Они уселись друг против друга в гостиной. Малин – на красный диван, на котором она теперь сидит, ощущая босыми ногами жесткий ворс дешевого восточного ковра. Она смотрит на отца, который прекрасно знает, что от него ожидается, и он говорит. Начинает с того, что извиняется, – или, по крайней мере, пытается дать какое-то объяснение.
– Мне следовало давным-давно все тебе рассказать. Ты имела право знать. Но ты знаешь, как это бывает…
«Как бывает? Что бывает?» – думает Малин и хочет оборвать его, но сдерживается, дает ему продолжить.
– Годы идут, и тайна в конце концов перерастает саму себя. Между собой мы никогда об этом не говорили, не обсуждали, как расскажем тебе, когда ты подрастешь. И даже когда мама умерла, я не мог заставить себя рассказать тебе, хотя и знал, что правда выяснится. Я проявил слабость, однако мне хочется верить, что я сделал это для твоей мамы – она была не в состоянии снова ворошить то, что стало самой большой ложью в ее жизни.
«Ты не говоришь о нем как о человеке, – думает Малин. – Ты упоминаешь его, как тайну.
Папа подается вперед. Малин чувствует, как ее снова охватывает гнев, и она снова хочет закричать на него, но ей удается сдержать этот всплеск чувств, утопив пальцы руки глубоко в обивку подлокотника.
«Ради мамы? Ради себя?
Ты не видишь, не видел, каково мне было? Всю мою долбаную жизнь. И ты знал, что мне нужно было знать, что я искала чего-то, чего мне не хватало. Уж не знаю, маминой ли любви или брата, о существовании которого не подозревала…»
Малин сидит молча.
Голос папы – как пустой саркофаг, как эхо человека, признавшего свои неудачи и недостатки и живущего с ними дальше, не находя в себе сил к изменению или поискам истины.
Тон отчаяния.
Тон, который ближе к смерти, чем к жизни.
«Как, черт подери, вы могли меня так предать?! И его…»

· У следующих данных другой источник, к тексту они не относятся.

(** The head of a comparison: its attribute and its operator. *)
Lemma parseUnary_comparison fuel attr op rest c :
  attribute_text attr = true → word_text op = true → ToLower op ∈ comparison_operators →
  parseUnary (S fuel) (FP (word attr :: word op :: rest) c) =
    if ToLower op =?s "pr" then
      Ok (comparison_node (ToLower attr) "pr" FNil, FP rest (S c))
    else
      v ← parseValue (peek (FP rest c));
      Ok (comparison_node (ToLower attr) (ToLower op) v, FP (tail rest) (S c)).
Proof.
  intros Ha Ho Hop. unfold attribute_text in Ha. apply andb_prop in Ha as [Ha Hn].
  cbn [parseUnary]. unfold peek at 1. cbn [tokens].
  assert (keyword "not" (word attr) = false) as ->.
  { unfold keyword. cbn [word fval ftyp]. by apply negb_true_iff in Hn as ->. }
  unfold parsePrimary. unfold peek at 1. cbn [tokens]. rewrite decide_False by done.
  unfold parseComparison. cbv zeta. rewrite !advance_cons, !peek_cons. cbn [word fval ftyp].
  rewrite bool_decide_eq_true_2 by done. cbn [negb].
  rewrite (word_text_TrimSpace attr Ha), (word_text_TrimSpace op Ho).
  destruct (String.eqb_spec (ToLower attr) "") as [E|_].
  { destruct (word_text_tight attr Ha) as (_ & _ & Hne). by apply ToLower_nonempty in E. }
  rewrite !bool_decide_eq_true_2 by done. cbn [negb].
  destruct (String.eqb_spec (ToLower op) "pr") as [->|_]; done.
Qed.

Lemma present_ok attr op : wf_filter (FPresent attr op) = true → unary_ok (FPresent attr op).
Proof.
  cbn. intros Hwf fuel rest c Hf. bool_simpl. destruct fuel as [|fuel]; [cbn in Hf; lia|].
  assert (E : ToLower op = "pr") by by apply String.eqb_eq.
  cbn [filter_tokens Nat.leb filter_level app].
  rewrite parseUnary_comparison by (done || rewrite E; vm_compute; repeat constructor).
  rewrite E. cbn. do 3 f_equal. lia.
Qed.

Lemma compare_ok attr op v :
  wf_filter (FCompare attr op v) = true → unary_ok (FCompare attr op v).
Proof.
  cbn. intros Hwf fuel rest c Hf. bool_simpl. destruct fuel as [|fuel]; [cbn in Hf; lia|].
  cbn [filter_tokens Nat.leb filter_level app].
  match goal with H : bool_decide _ = true |- _ => apply bool_decide_eq_true in H end.
  rewrite parseUnary_comparison by done. rewrite_tests.
  unfold peek. cbn [tokens]. rewrite operand_token_value by done. cbn.
  do 3 f_equal. lia.
Qed.
Definition attribute_of (r : scim_row) (attr : string) : option attribute_value :=
  match r with
  | RUser u =>
      if attr =?s "username" then Some (AVText true (Some (su_username u)))
      else if attr =?s "displayname" then Some (AVText false (Some (su_display_name u)))
      else if attr =?s "emails.value" then Some (AVText true (Some (su_email u)))
      else if attr =?s "active" then Some (AVStatus (su_status u))
      else if attr =?s "externalid" then Some (AVText false (su_external_id u))
      else if attr =?s "meta.created" then Some (AVTime (su_created_at u))
      else if attr =?s "meta.lastmodified" then Some (AVTime (su_updated_at u))
      else None
  | RGroup g =>
      if attr =?s "displayname" then Some (AVText false (Some (sg_display_name g)))
      else if attr =?s "externalid" then Some (AVText false (sg_external_id g))
      else if attr =?s "members.value" then Some (AVMembers (sg_members g))
      else if attr =?s "meta.created" then Some (AVTime (sg_created_at g))
      else if attr =?s "meta.lastmodified" then Some (AVTime (sg_updated_at g))
      else None
  end.

Definition order_holds (op : string) (c : comparison) : bool :=
  if op =?s "eq" then bool_decide (c = Eq)
  else if op =?s "ne" then bool_decide (c ≠ Eq)
  else if op =?s "gt" then bool_decide (c = Gt)
  else if op =?s "ge" then bool_decide (c ≠ Lt)
  else if op =?s "lt" then bool_decide (c = Lt)
  else bool_decide (c ≠ Gt).

(** Whether a text satisfies an operator other than [pr].  Order and equality are those of
    the server's collation, the others ignore case. *)
Definition text_holds (op s v : string) : bool :=
  if op =?s "co" then Contains (ToLower s) (ToLower v)
  else if op =?s "sw" then HasPrefix (ToLower s) (ToLower v)
  else if op =?s "ew" then HasSuffix (ToLower s) (ToLower v)
  else order_holds op (srv_compare s v).

Definition attribute_holds (a : attribute_value) (op : string) (v : filterValue)
    : option bool :=
  let lit := anyToString sprint_float v in
  match a with
  | AVText fold t =>
      if op =?s "pr" then Some (match t with Some _ => true | None => false end)
      else s ← t;
           Some (if fold then text_holds op (ToLower s) (ToLower lit) else text_holds op s lit)
  | AVTime t =>
      if op =?s "pr" then Some true
      else u ← srv_timestamp lit; Some (order_holds op (Z.compare t u))
  | AVStatus status =>
      if op =?s "pr" then Some true
      else
        let active := match v with FBool b => b | _ => true end in
        let same := Bool.eqb active (bool_decide (status = "ACTIVE")) in
        Some (if op =?s "eq" then same else negb same)
  | AVMembers l =>
      if op =?s "pr" then Some (negb (bool_decide (l = [])))
      else if op =?s "ne" then Some (negb (existsb (λ m, text_holds "eq" m lit) l))
      else Some (existsb (λ m, text_holds op m lit) l)
  end.

Fixpoint filter_holds (r : scim_row) (n : SCIMFilterNode) : option bool :=
  match n with
  | NilNode => Some true
  | Node Kind attr op v a b =>
      if Kind =?s "logical" then
        if op =?s "and" then sql_and (filter_holds r a) (filter_holds r b)
        else sql_or (filter_holds r a) (filter_holds r b)
      else if Kind =?s "not" then sql_not (filter_holds r a)
      else
        x ← attribute_of r (ToLower (TrimSpace attr)); attribute_holds x op v
  end.

(** ** The filters that have a translation *)

Inductive attribute_kind := KText | KTime | KStatus | KMembers.

Definition kind_of (resource : SCIMResourceType) (attr : string) : option attribute_kind :=
  match resource with
  | SCIMResourceTypeUser =>
      if (attr =?s "username") || (attr =?s "displayname") || (attr =?s "emails.value")
         || (attr =?s "externalid") then Some KText
      else if attr =?s "active" then Some KStatus
      else if (attr =?s "meta.created") || (attr =?s "meta.lastmodified") then Some KTime
      else None
  | SCIMResourceTypeGroup =>
      if (attr =?s "displayname") || (attr =?s "externalid") then Some KText
      else if attr =?s "members.value" then Some KMembers
      else if (attr =?s "meta.created") || (attr =?s "meta.lastmodified") then Some KTime
      else None
  end.

Definition comparison_supported (resource : SCIMResourceType) (attr op : string)
    (v : filterValue) : bool :=
  let lit := anyToString sprint_float v in
  match kind_of resource (ToLower (TrimSpace attr)) with
  | None => false
  | Some k =>
      (op =?s "pr") ||
      match k with
      | KText => (op =?s "eq") || (op =?s "ne") || negb (lit =?s "")
      | KTime =>
          bool_decide (op ∈ order_operators)
          && match is_rfc3339 lit with Some _ => true | None => false end
      | KStatus =>
          ((op =?s "eq") || (op =?s "ne")) && match v with FBool _ => true | _ => false end
      | KMembers => negb (lit =?s "")
      end
  end.

Fixpoint filter_supported (resource : SCIMResourceType) (n : SCIMFilterNode) : bool :=
  match n with
  | NilNode => true
  | Node Kind attr op v a b =>
      if Kind =?s "logical" then filter_supported resource a && filter_supported resource b
      else if Kind =?s "not" then filter_supported resource a
      else comparison_supported resource attr op v
  end.

(** No value that is looked for with co, sw or ew holds a metacharacter of ILIKE; the values of
    all other operators are free. *)
Definition wildcard_operator (op : string) : bool := str_mem op ["co"; "sw"; "ew"].
Fixpoint literal_values (n : SCIMFilterNode) : bool :=
  match n with
  | NilNode => true
  | Node _ _ op v a b =>
      (negb (wildcard_operator op) || literal_pattern (anyToString sprint_float v))
      && literal_values a && literal_values b
  end.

– У мамы был роман с одиноким продавцом канцелярских принадлежностей. Она познакомилась с ним на «Саабе», а потом встретила его снова, когда пошла с подругой на танцы. Ночь в отеле, где он остановился. Тебе было тогда три года, почти четыре, и она забеременела, а этот тип буквально через несколько месяцев погиб в автокатастрофе. Впрочем, вопрос о разводе не стоял. Нужно было с этим что-то делать. И я простил ее, а когда ее беременность стала заметной, она уехала от нас…
«Все это я знаю! – хочется Малин закричать. – Расскажи мне то, чего я не знаю! Как вы могли просто взять и спрятать от меня моего брата? Почему ты не мог усыновить его, если его отец умер?»
Она слышит папу. Слова сыплются на нее, как осколки стекла, острые и обжигающие.
– Отдать его на усыновление не удалось, его никто не брал. Он был не мой ребенок, инвалид, я бы этого не выдержал; лучше было сделать вид, что его нет и никогда не было, не упоминать обо всем этом… И в конце концов, после многих лет это как будто стало правдой. Тайны вроде бы и не существовало. Были только мы: ты, я и твоя мама, и она буквально помешалась на том, чтобы превозносить саму себя, свою жизнь, свой выбор – и что все у нас было так идеально и прекрасно, хотя на самом деле мы жили обычной жизнью, построенной к тому же на зыбкой почве. А я подыгрывал ей.
Папа замолкает, а Малин смотрит в окно, на первые лучи рассвета, постепенно пробивающиеся сквозь тьму, и думает, что слова отца звучат слишком продуманно, почти фальшиво.
Она выслушала его рассказ, однако, по сути, он так ничего и не сказал и теперь просит ее:
– Скажи что-нибудь, Малин!
– Как ты мог отказаться от него, оставить его одного, пусть он и не твой ребенок? Неужели ты не чувствовал никакой ответственности?
Папа смотрит на нее, пытается встретиться с ней глазами, и Малин чувствует, что он ищет понимания, но этого она не может ему дать.